(* ===== verification/MpintSpec.v ===== *)
(** * Multiprecision integers: the theorems

    Numbers are read through [val]; [wordsOK] says that every word is one of
    32 bits. *)

From S2P Require Import Prelude MpintCore MpintArith MpintMul MpintShift MpintConv MpintDecimal.

Local Open Scope Z_scope.

Ltac words_ok := repeat (apply Forall_cons; split; [unfold is_word; lia|]); apply Forall_nil; exact I.

(** Concrete numbers for the witnesses: 30 words, so that multiplication takes
    the Karatsuba path, and a few words. *)
Definition big30 : mp_int := replicate 30 4294967295.
Definition small3 : mp_int := [4000000000; 7; 1].

Lemma big30_ok : wordsOK big30.
Proof. apply Forall_replicate. unfold is_word. lia. Qed.

Lemma small3_ok : wordsOK small3.
Proof. words_ok. Qed.

(** ** Arithmetic *)

(** C28. [mp_mul_into] computes the product of its operands modulo what the
    destination can hold, for every combination of lengths: on the simple path,
    on the Karatsuba path and on the path for a short destination.  No
    assertion fires (in particular the claim that [6 n] words of scratch space
    suffice at every stage of the recursion), and the recursion ends. *)
Theorem mp_mul_into_product r a b :
  wordsOK a -> wordsOK b -> (0 < length r)%nat -> (0 < length a \/ 0 < length b)%nat ->
  exists r', mp_mul_into r a b = Ok r' /\ length r' = length r /\ wordsOK r' /\
    val r' = (val a * val b) mod Bp (length r).
Proof. apply mp_mul_into_spec. Qed.

Lemma mp_mul_into_product_witness :
  exists r', mp_mul_into (replicate 70 0) big30 big30 = Ok r' /\ length r' = 70%nat /\ wordsOK r' /\
    val r' = (val big30 * val big30) mod Bp 70.
Proof.
  apply (mp_mul_into_product (replicate 70 0) big30 big30);
    [apply big30_ok|apply big30_ok|simpl; lia|left; simpl; lia].
Defined.

(** [mp_add] returns the exact sum (it has a word for the carry), and
    [mp_sub], [mp_cond_add_into] and [mp_cond_sub_into] the sum or difference
    modulo what the destination can hold, the conditional ones only if the low
    bit of the condition is set. *)
Theorem mp_add_sub_exact x y nw yes :
  wordsOK x -> wordsOK y -> (0 < length x)%nat ->
  (exists r, mp_add x y = Ok r /\ length r = (length x `max` length y + 1)%nat /\ wordsOK r /\
     val r = val x + val y) /\
  (exists r, mp_sub x y = Ok r /\ wordsOK r /\ val r = (val x - val y) mod Bp (length x `max` length y)) /\
  (wordsOK (mp_cond_add_into nw x y yes) /\
     val (mp_cond_add_into nw x y yes) = (val x + if Z.odd yes then val y else 0) mod Bp nw) /\
  (wordsOK (mp_cond_sub_into nw x y yes) /\
     val (mp_cond_sub_into nw x y yes) = (val x - if Z.odd yes then val y else 0) mod Bp nw).
Proof.
  intros Hx Hy Hl. split; [by apply mp_add_spec|]. split; [|split].
  - destruct (mp_sub_spec x y Hx Hy ltac:(lia)) as (r & ? & _ & ? & ?). by exists r.
  - by apply mp_cond_add_into_spec.
  - by apply mp_cond_sub_into_spec.
Qed.

Lemma mp_add_sub_exact_witness :
  (exists r, mp_add small3 big30 = Ok r /\ length r = 31%nat /\ wordsOK r /\
     val r = val small3 + val big30) /\
  (exists r, mp_sub small3 big30 = Ok r /\ wordsOK r /\ val r = (val small3 - val big30) mod Bp 30) /\
  (wordsOK (mp_cond_add_into 4 small3 big30 1) /\
     val (mp_cond_add_into 4 small3 big30 1) = (val small3 + val big30) mod Bp 4) /\
  (wordsOK (mp_cond_sub_into 4 small3 big30 1) /\
     val (mp_cond_sub_into 4 small3 big30 1) = (val small3 - val big30) mod Bp 4).
Proof.
  apply (mp_add_sub_exact small3 big30 4 1); [apply small3_ok|apply big30_ok|simpl; lia].
Defined.

(** The comparisons return 1 or 0 according to the order of the values, for
    numbers of any lengths and for 64-bit integers. *)
Theorem mp_comparisons a b n :
  wordsOK a -> wordsOK b -> is_uintmax n ->
  mp_cmp_hs a b = (if val b <=? val a then 1 else 0) /\
  mp_cmp_eq a b = (if val a =? val b then 1 else 0) /\
  mp_hs_integer a n = (if n <=? val a then 1 else 0) /\
  mp_eq_integer a n = (if val a =? n then 1 else 0).
Proof.
  intros Ha Hb Hn. split_and!;
    [by apply mp_cmp_hs_spec|by apply mp_cmp_eq_spec|by apply mp_hs_integer_spec|by apply mp_eq_integer_spec].
Qed.

Lemma mp_comparisons_witness :
  mp_cmp_hs small3 big30 = (if val big30 <=? val small3 then 1 else 0) /\
  mp_cmp_eq small3 big30 = (if val small3 =? val big30 then 1 else 0) /\
  mp_hs_integer small3 (2 ^ 63) = (if 2 ^ 63 <=? val small3 then 1 else 0) /\
  mp_eq_integer small3 (2 ^ 63) = (if val small3 =? 2 ^ 63 then 1 else 0).
Proof.
  apply (mp_comparisons small3 big30 (2 ^ 63)); [apply small3_ok|apply big30_ok|unfold is_uintmax; lia].
Defined.

(** [mp_mul_integer_into] returns the product when it fits in the
    destination, and otherwise stops at its assertion: it never returns a
    truncated product. *)
Theorem mp_mul_integer_into_checks nw a n :
  wordsOK a -> (length a <= nw)%nat -> 0 <= n < 2 ^ 16 ->
  if val a * n <? Bp nw
  then exists r, mp_mul_integer_into nw a n = Ok r /\ length r = nw /\ wordsOK r /\ val r = val a * n
  else mp_mul_integer_into nw a n = Crash AssertionFailed.
Proof. apply mp_mul_integer_into_spec. Qed.

Lemma mp_mul_integer_into_checks_witness : mp_mul_integer_into 1 [4000000000] 10 = Crash AssertionFailed.
Proof.
  apply (mp_mul_integer_into_checks 1 [4000000000] 10); [words_ok|simpl; lia|lia].
Defined.

(** ** Shifts *)

(** The safe shifts, whose running time does not depend on the shift count,
    agree with the shifts by a public count: both divide or multiply by the
    power of two, for every count, including one larger than the number. *)
Theorem safe_shifts_are_shifts x nw bits :
  wordsOK x -> is_size (length x) -> is_size nw -> is_size (bits / 32) ->
  mp_rshift_safe_into nw x bits = mp_rshift_fixed_into nw (mp_copy_into nw x) bits /\
  val (mp_rshift_safe_into (length x) x bits) = val x / 2 ^ Z.of_nat bits /\
  mp_lshift_safe_into nw x bits = mp_lshift_fixed_into nw x bits /\
  val (mp_lshift_safe_into nw x bits) = (val x * 2 ^ Z.of_nat bits) mod Bp nw.
Proof.
  intros Hx Hl Hn Hb. unfold mp_rshift_safe_into, mp_lshift_safe_into. rewrite !mp_copy_into_eq.
  assert (forall k, wordsOK (fill k (mp_word x))) as Hf by (intros; apply wordsOK_fill; auto with cmodel).
  destruct (mp_rshift_safe_in_place_spec (fill nw (mp_word x)) bits) as (Hl1 & Hok1 & Hv1);
    [done|by rewrite length_fill|done|].
  destruct (mp_rshift_fixed_into_spec nw (fill nw (mp_word x)) bits (Hf nw)) as (Hl2 & Hok2 & Hv2).
  destruct (mp_rshift_safe_in_place_spec (fill (length x) (mp_word x)) bits) as (_ & _ & Hv3);
    [done|by rewrite length_fill|done|].
  destruct (mp_lshift_safe_in_place_spec (fill nw (mp_word x)) bits) as (Hl4 & Hok4 & Hv4);
    [done|by rewrite length_fill|done|].
  destruct (mp_lshift_fixed_into_spec nw x bits Hx) as (Hl5 & Hok5 & Hv5).
  rewrite length_fill in Hl1, Hl4, Hv4. rewrite fill_words in Hv3.
  rewrite val_fill_words, Zmult_mod_idemp_l in Hv4 by done.
  split_and!; [|by rewrite fill_words| |done].
  - apply val_inj; [done|done|congruence|]. rewrite Hv1, Hv2. symmetry. apply Z.mod_small.
    pose proof (val_bound _ (Hf nw)) as Hbd. rewrite length_fill in Hbd.
    pose proof (Z.pow_pos_nonneg 2 (Z.of_nat bits)).
    split; [apply Z.div_pos; lia|]. apply Z.div_lt_upper_bound; [lia|]. nia.
  - apply val_inj; [done|done|congruence|]. by rewrite Hv4, Hv5.
Qed.

Lemma safe_shifts_are_shifts_witness :
  mp_rshift_safe_into 3 small3 45 = mp_rshift_fixed_into 3 (mp_copy_into 3 small3) 45 /\
  val (mp_rshift_safe_into 3 small3 45) = val small3 / 2 ^ 45 /\
  mp_lshift_safe_into 3 small3 45 = mp_lshift_fixed_into 3 small3 45 /\
  val (mp_lshift_safe_into 3 small3 45) = (val small3 * 2 ^ 45) mod Bp 3.
Proof.
  apply (safe_shifts_are_shifts small3 3 45); [apply small3_ok|unfold is_size; simpl; lia..].
Defined.

(** ** Conversion *)

(** [mp_get_nbits] is the bit length: 0 for zero, and otherwise one more
    than the integer logarithm. *)
Theorem mp_get_nbits_bitlen x :
  wordsOK x -> Z.of_nat (length x) < 2 ^ 58 ->
  mp_get_nbits x = if val x =? 0 then 0 else Z.log2 (val x) + 1.
Proof. apply mp_get_nbits_spec. Qed.

Lemma mp_get_nbits_bitlen_witness :
  mp_get_nbits small3 = if val small3 =? 0 then 0 else Z.log2 (val small3) + 1.
Proof. apply (mp_get_nbits_bitlen small3); [apply small3_ok|simpl; lia]. Defined.

(** [mp_get_hex] and [mp_get_hex_uppercase] print hexadecimal digits with no
    leading zero (zero prints as one digit), and [mp_from_hex] reads the number
    back. *)
Theorem hex_roundtrip x off :
  off = 39 \/ off = 7 -> wordsOK x -> (0 < length x)%nat -> Z.of_nat (length x) < 2 ^ 58 ->
  exists out r, mp_get_hex_internal x off = Ok out /\ canonical (c_string out) /\
    Forall (fun c => is_Some (hex_value c)) (c_string out) /\
    mp_from_hex_pl (c_string out) = Ok r /\ wordsOK r /\ val r = val x.
Proof.
  intros Hoff Hx Hl Hsz. destruct (mp_get_hex_internal_spec off x Hoff Hx Hl Hsz) as (out & E & Hs).
  cbn zeta in Hs. destruct Hs as (Hc & Hb & Hh & Hlen & Hv).
  destruct (mp_from_hex_pl_spec (c_string out) Hb) as (r & Er & _ & Hr & Hvr).
  { unfold SIZE_MAX. Z.div_mod_to_equations. lia. }
  exists out, r. split_and!; [done..|congruence].
Qed.

Lemma hex_roundtrip_witness :
  exists out r, mp_get_hex_internal small3 39 = Ok out /\ canonical (c_string out) /\
    Forall (fun c => is_Some (hex_value c)) (c_string out) /\
    mp_from_hex_pl (c_string out) = Ok r /\ wordsOK r /\ val r = val small3.
Proof. apply (hex_roundtrip small3 39); [by left|apply small3_ok|simpl; lia|simpl; lia]. Defined.

(** C29. [mp_get_decimal] prints decimal digits with no leading zero (zero prints
    as one digit) and [mp_from_decimal] reads the number back; the estimates of
    the buffer sizes by 146/485 and 196/59 are sufficient and no assertion
    fires.  For numbers of up to 1403508 words. *)
Theorem decimal_roundtrip x :
  wordsOK x -> (0 < length x)%nat -> Z.of_nat (length x) <= 1403508 ->
  exists out r, mp_get_decimal x = Ok out /\ canonical (c_string out) /\
    Forall is_dec_char (c_string out) /\ dec_val (c_string out) = val x /\
    mp_from_decimal_pl (c_string out) = Ok r /\ wordsOK r /\ val r = val x.
Proof.
  intros Hx Hl Hsz. destruct (mp_get_decimal_spec x Hx Hl Hsz) as (out & E & Hs). cbn zeta in Hs.
  destruct Hs as (Hc & Hd & Hv & Hlen).
  destruct (mp_from_decimal_pl_spec _ Hd Hlen) as (r & Er & _ & Hr & Hvr).
  exists out, r. split_and!; [done..|congruence].
Qed.

Lemma decimal_roundtrip_witness :
  exists out r, mp_get_decimal small3 = Ok out /\ canonical (c_string out) /\
    Forall is_dec_char (c_string out) /\ dec_val (c_string out) = val small3 /\
    mp_from_decimal_pl (c_string out) = Ok r /\ wordsOK r /\ val r = val small3.
Proof. apply (decimal_roundtrip small3); [apply small3_ok|simpl; lia|simpl; lia]. Defined.

(** The bound that [mp_get_decimal] keeps beside its accumulator, to fold
    the accumulator before it can overflow, stops being a bound once a fold has
    happened: an accumulator within the bound can exceed it afterwards. *)
Theorem low_digit_fold_exceeds_bound :
  exists st, 0 <= ld_low st <= ld_max st /\ ld_max st < 2 ^ 32 /\
    ld_max (low_digit_fold st) < ld_low (low_digit_fold st).
Proof.
  exists {| ld_low := 4294901759; ld_max := 4294965765; ld_mult := 6 |}.
  split; [simpl; lia|]. split; [simpl; lia|]. by vm_compute.
Qed.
....
Copy word for word the stretch of entries above from the line that has "destination can hold, for" through the line that has "(** [mp_add] returns", both ends included, and nothing outside it.

• [ANSWER SPACE]:
    destination can hold, for every combination of lengths: on the simple path,
    on the Karatsuba path and on the path for a short destination.  No
    assertion fires (in particular the claim that [6 n] words of scratch space
    suffice at every stage of the recursion), and the recursion ends. *)
Theorem mp_mul_into_product r a b :
  wordsOK a -> wordsOK b -> (0 < length r)%nat -> (0 < length a \/ 0 < length b)%nat ->
  exists r', mp_mul_into r a b = Ok r' /\ length r' = length r /\ wordsOK r' /\
    val r' = (val a * val b) mod Bp (length r).
Proof. apply mp_mul_into_spec. Qed.

Lemma mp_mul_into_product_witness :
  exists r', mp_mul_into (replicate 70 0) big30 big30 = Ok r' /\ length r' = 70%nat /\ wordsOK r' /\
    val r' = (val big30 * val big30) mod Bp 70.
Proof.
  apply (mp_mul_into_product (replicate 70 0) big30 big30);
    [apply big30_ok|apply big30_ok|simpl; lia|left; simpl; lia].
Defined.

(** [mp_add] returns the exact sum (it has a word for the carry), and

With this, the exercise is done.